Staffordshire police data breach leads to sacking
A sickening Staffordshire police data breach has led to an officer being sacked and being handed a 12-month prison sentence.
With the police handling very sensitive and personal information, we expect the best from them. Unfortunately, they do fall short on some occasions. The police have been embroiled in a number of data breach incidents for several years. A concerning element is where officers are using police data when they’re not supposed to.
This hearings in the Staffordshire police data breach at the centre of this article resulted in the instant dismissal for the officer involved.
Serious Staffordshire police data breach
A serious Staffordshire police data breach incident took place last year. PC Andrew Parry attended a fatal motorbike incident on the A523 near Leek in April 2017.
Footage from the scene was recorded on his bodycam. PC Parry then went beyond his role and transferred captured footage form the bodycam to his mobile phone. He proceeded to show the illegally transferred data to colleagues, who addressed the incident with superiors.
Needless to say, PC Parry was immediately suspended pending an investigation. At hearings last month, he was dismissed without notice for gross misconduct. He has also been handed a 12-month sentence, suspended for two years.

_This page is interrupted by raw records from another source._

(* ===== verification/FilterBytecode.v ===== *)
(** * The filter bytecode: generator, loader and queries

    Models src/protozero/filtering/filter_bytecode_generator.{h,cc} (a
    generator that [CHECK]s the order of its calls), filter_bytecode_parser.{h,cc}
    (which expands the bytecode into one word vector with an offset per message
    and answers queries from it), filter_bytecode_common.h (opcodes) and the
    FNV-1a [Hasher] of include/dejaview/ext/base/hash.h that checksums the
    bytecode.

    A failed [DEJAVIEW_CHECK] of the generator (which aborts the process) is
    [None]; so is a read outside a vector in the parser. *)

From S2P Require Import Prelude ProtoUtils PackedFields.

(** ** base::Hasher *)

Module Hasher.

Definition kFnv1a64OffsetBasis : Z := 0xcbf29ce484222325.
Definition kFnv1a64Prime : Z := 0x100000001b3.

(** [Update(const char* data, size_t size)]. *)
Fixpoint Update (result : Z) (data : list Z) : Z :=
  match data with
  | [] => result
  | b :: data => Update (u64 ((result .^ u8 b) * kFnv1a64Prime)) data
  end.

(** [Update(uint32_t)]: the four octets of the word in memory. *)
Definition Update_u32 (result : Z) (w : Z) : Z := Update result (le_bytes 4 w).

(** [Combine]/[UpdateAll] over words. *)
Definition digest_words (ws : list Z) : Z := foldl Update_u32 kFnv1a64OffsetBasis ws.

End Hasher.

(** ** Opcodes *)

Definition kFilterOpcode_EndOfMessage : Z := 0.
Definition kFilterOpcode_SimpleField : Z := 1.
Definition kFilterOpcode_SimpleFieldRange : Z := 2.
Definition kFilterOpcode_NestedField : Z := 3.
Definition kFilterOpcode_FilterString : Z := 4.

(** ** FilterBytecodeGenerator *)

Record Generator := mkGen {
  num_messages_ : Z;
  last_field_id_ : Z;
  max_msg_index_ : Z;
  endmessage_called_ : bool;
  bytecode_ : list Z
}.

Definition gen_init : Generator := mkGen 0 0 0 false [].

Definition EndMessage (g : Generator) : Generator :=
  mkGen (u32 (num_messages_ g + 1)) 0 (max_msg_index_ g) true
    (bytecode_ g ++ [kFilterOpcode_EndOfMessage]).

Definition AddSimpleField (g : Generator) (field_id : Z) : option Generator :=
  if last_field_id_ g <? field_id then
    Some (mkGen (num_messages_ g) field_id (max_msg_index_ g) false
            (bytecode_ g ++ [u32 (field_id << 3) .| kFilterOpcode_SimpleField]))
  else None.

Definition AddFilterStringField (g : Generator) (field_id : Z) : option Generator :=
  if last_field_id_ g <? field_id then
    Some (mkGen (num_messages_ g) field_id (max_msg_index_ g) false
            (bytecode_ g ++ [u32 (field_id << 3) .| kFilterOpcode_FilterString]))
  else None.

Definition AddSimpleFieldRange (g : Generator) (range_start range_len : Z) : option Generator :=
  if last_field_id_ g <? range_start then
    if 0 <? range_len then
      Some (mkGen (num_messages_ g) (u32 (range_start + range_len - 1)) (max_msg_index_ g) false
              (bytecode_ g ++ [u32 (range_start << 3) .| kFilterOpcode_SimpleFieldRange; range_len]))
    else None
  else None.

Definition AddNestedField (g : Generator) (field_id message_index : Z) : option Generator :=
  if last_field_id_ g <? field_id then
    Some (mkGen (num_messages_ g) field_id (Z.max (max_msg_index_ g) message_index) false
            (bytecode_ g ++ [u32 (field_id << 3) .| kFilterOpcode_NestedField; message_index]))
  else None.

(** [stack] is the uninitialised stack storage of the [PackedVarInt]. *)
Definition Serialize (stack : list Z) (g : Generator) : option (list Z) :=
  if endmessage_called_ g then
    if max_msg_index_ g <? num_messages_ g then
      words ← AppendAll kVarInt 4 (PackedFields.Reset stack) (bytecode_ g);
      words ← PackedFields.Append kVarInt 4 words (u32 (Hasher.digest_words (bytecode_ g)));
      Some (packed_data words)
    else None
  else None.

(** ** FilterBytecodeParser *)

Definition kDirectlyIndexLimit : Z := 128.
Definition kAllowed : Z := 1 << 31.
Definition kSimpleField : Z := 0x7fffffff.
Definition kFilterStringField : Z := 0x7ffffffe.

Record Parser := mkParser { words_ : list Z; message_offset_ : list Z }.

Definition Parser_Reset : Parser := mkParser [] [].

(** The locals of [LoadInternal] with the members it appends to. [dchecks_held]: no
    [DCHECK] has failed so far; one that fails, as it can on a range that wraps, is noted
    and loading goes on, as in a release build. *)
Record LoadState := mkLoad {
  ls_words : list Z;
  ls_offsets : list Z;
  direct_indexed_fields : list Z;
  ranges : list Z;
  max_msg_index : Z;
  is_eom : bool;
  dchecks_held : bool
}.

(** [vector::resize] (growing only) then the store at [field_id]. *)
Definition resize_to (n : nat) (l : list Z) : list Z := l ++ replicate (n - length l) 0.

Definition add_directly_indexed_field (dif : list Z) (field_id msg_id : Z) : list Z :=
  <[Z.to_nat field_id := kAllowed .| msg_id]>
    (resize_to (Nat.max (length dif) (Z.to_nat field_id + 1)) dif).

Definition add_range (rs : list Z) (id_start id_end msg_id : Z) : list Z :=
  rs ++ [id_start; id_end; kAllowed .| msg_id].

(** [for (; id < range_end && id < kDirectlyIndexLimit; ++id)
       add_directly_indexed_field(id, kAllowed | kSimpleField)]; at most
    [kDirectlyIndexLimit] rounds. *)
Fixpoint range_direct (fuel : nat) (dif : list Z) (id range_end : Z) : list Z * Z :=
  match fuel with
  | O => (dif, id)
  | S fuel =>
      if (id <? range_end) && (id <? kDirectlyIndexLimit) then
        range_direct fuel (add_directly_indexed_field dif id (kAllowed .| kSimpleField)) (id + 1) range_end
      else (dif, id)
  end.

(** The [DCHECK]s of [add_directly_indexed_field] and of [add_range], and those of the
    loop over a range. *)
Definition direct_dcheck (field_id : Z) : bool := (0 <? field_id) && (field_id <? kDirectlyIndexLimit).
Definition range_dcheck (id_start id_end : Z) : bool := (id_start <? id_end) && (kDirectlyIndexLimit <=? id_start).
(** ** Properties *)

Lemma FilterMessageFragments_ok c m slices :
  QueryTotal (filter_ c) -> InPlace (string_filter c) -> 0 <= root_msg_index_ c ->
  bytes_ok (mjoin slices) -> Z.of_nat (length (mjoin slices)) < UINT32_MAX ->
  exists res m', FilterMessageFragments c m slices = Some (res, m') /\
    (fm_size res <= length (mjoin slices))%nat.
Proof.
  intros Hq Hsf Hr Hb Hlen. unfold UINT32_MAX in Hlen. unfold FilterMessageFragments.
  rewrite total_len_eq, Z.add_0_l, Nat2Z.id by lia.
  destruct (mjoin slices) as [|b l] eqn:El.
  - cbn [FilterBytes length mbind option_bind]. eexists _, _. split; [reflexivity|]. cbn. lia.
  - rewrite <- El in *. assert (0 < Z.of_nat (length (mjoin slices))) by (rewrite El; cbn [length]; lia).
    destruct (FilterBytes_ok c (Z.of_nat (length (mjoin slices))) 0
      (start_message c m (replicate (length (mjoin slices)) 0) (Z.of_nat (length (mjoin slices)))) (mjoin slices))
      as (m' & -> & Hinv); [|lia|done|].
    { apply start_inv; [unfold UINT32_MAX; lia|done|by rewrite length_replicate|].
      apply Forall_replicate. unfold_u; lia. }
    cbn [mbind option_bind].
    assert (Hout : (out_ m' <= length (mjoin slices))%nat).
    { destruct Hinv as [(pend & top & rest & _ & Hl & _)|(s & _ & Hd)].
      - pose proof (lv_out _ _ _ _ _ _ Hl). lia.
      - pose proof (dn_out _ _ _ _ Hd). lia. }
    rewrite (proj2 (Nat.leb_le _ _)) by done. eexists _, _. split; [reflexivity|]. done.
Qed.

(** C28: over arbitrary input, in arbitrary fragments, the filter never writes
    outside an output buffer as large as the input, never queries outside the
    filter tables, never pops the sentinel of its stack and never writes for a
    submessage more than was read for it (no [CHECK] or [DCHECK] fails); it
    always returns a result, no larger than its input. *)
Theorem FilterMessageFragments_safe c m slices :
  QueryTotal (filter_ c) -> InPlace (string_filter c) -> 0 <= root_msg_index_ c ->
  bytes_ok (mjoin slices) -> Z.of_nat (length (mjoin slices)) < UINT32_MAX ->
  exists res m', FilterMessageFragments c m slices = Some (res, m') /\
    (fm_size res <= length (mjoin slices))%nat.
Proof. exact (FilterMessageFragments_ok c m slices). Qed.

(** The loaded example filter with a redacting string filter. *)
Definition example_config : Config := mkConfig (snd (Load example_data)) (MaybeFilter [example_rule]) 0.
Definition example_idle : Filter := mkFilter [] 0 tokenizer_init [StackState_init] false false ∅.

Lemma example_QueryTotal : QueryTotal (filter_ example_config).
Proof. apply (Load_QueryTotal example_data); vm_compute; reflexivity. Qed.

Lemma FilterMessageFragments_safe_witness :
  exists res m', FilterMessageFragments example_config example_idle [[0x08; 0x07]; [0x12; 0x7f]] = Some (res, m') /\
    (fm_size res <= length (mjoin [[0x08; 0x07]; [0x12; 0x7f]]))%nat.
Proof.
  apply (FilterMessageFragments_safe example_config example_idle [[0x08; 0x07]; [0x12; 0x7f]]).
  - exact example_QueryTotal.
  - apply _.
  - done.
  - repeat constructor; unfold_u; lia.
  - reflexivity.
Defined.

A deliberate police data breach
This particular Staffordshire police data breach incident was a blatant and deliberate act. The officer ought to have known better. The victim was pronounced dead at the scene of the incident, and the data breach has no doubt added further unnecessary grief to an already painful loss.
After the hearings, Deputy Chief Constable Nick Baker said:
“This sort of disrespectful and illegal behaviour is not tolerated at Staffordshire Police and officers worked swiftly to investigate this matter thoroughly.
“Officers are reminded regularly of their responsibilities to the victim and their family and the misuse of computers laws they agree to uphold.
“It is always disappointing that one officer chooses to act in a way that damages the reputation of all our honest and hard-working officers across the county.”
What can a victim in a police data breach do?
Contrary to what some may believe, the police are not above the law. In an incident like the Staffordshire police data breach, people are still entitled to justice.
As a firm of specialist data leak lawyers, we often represent victims of public sector data breaches. They are unfortunately common, and more needs to be done to prevent them given the wealth of data such organisations hold.
A police data breach is no different, and victims can be entitled to claim compensation all the same.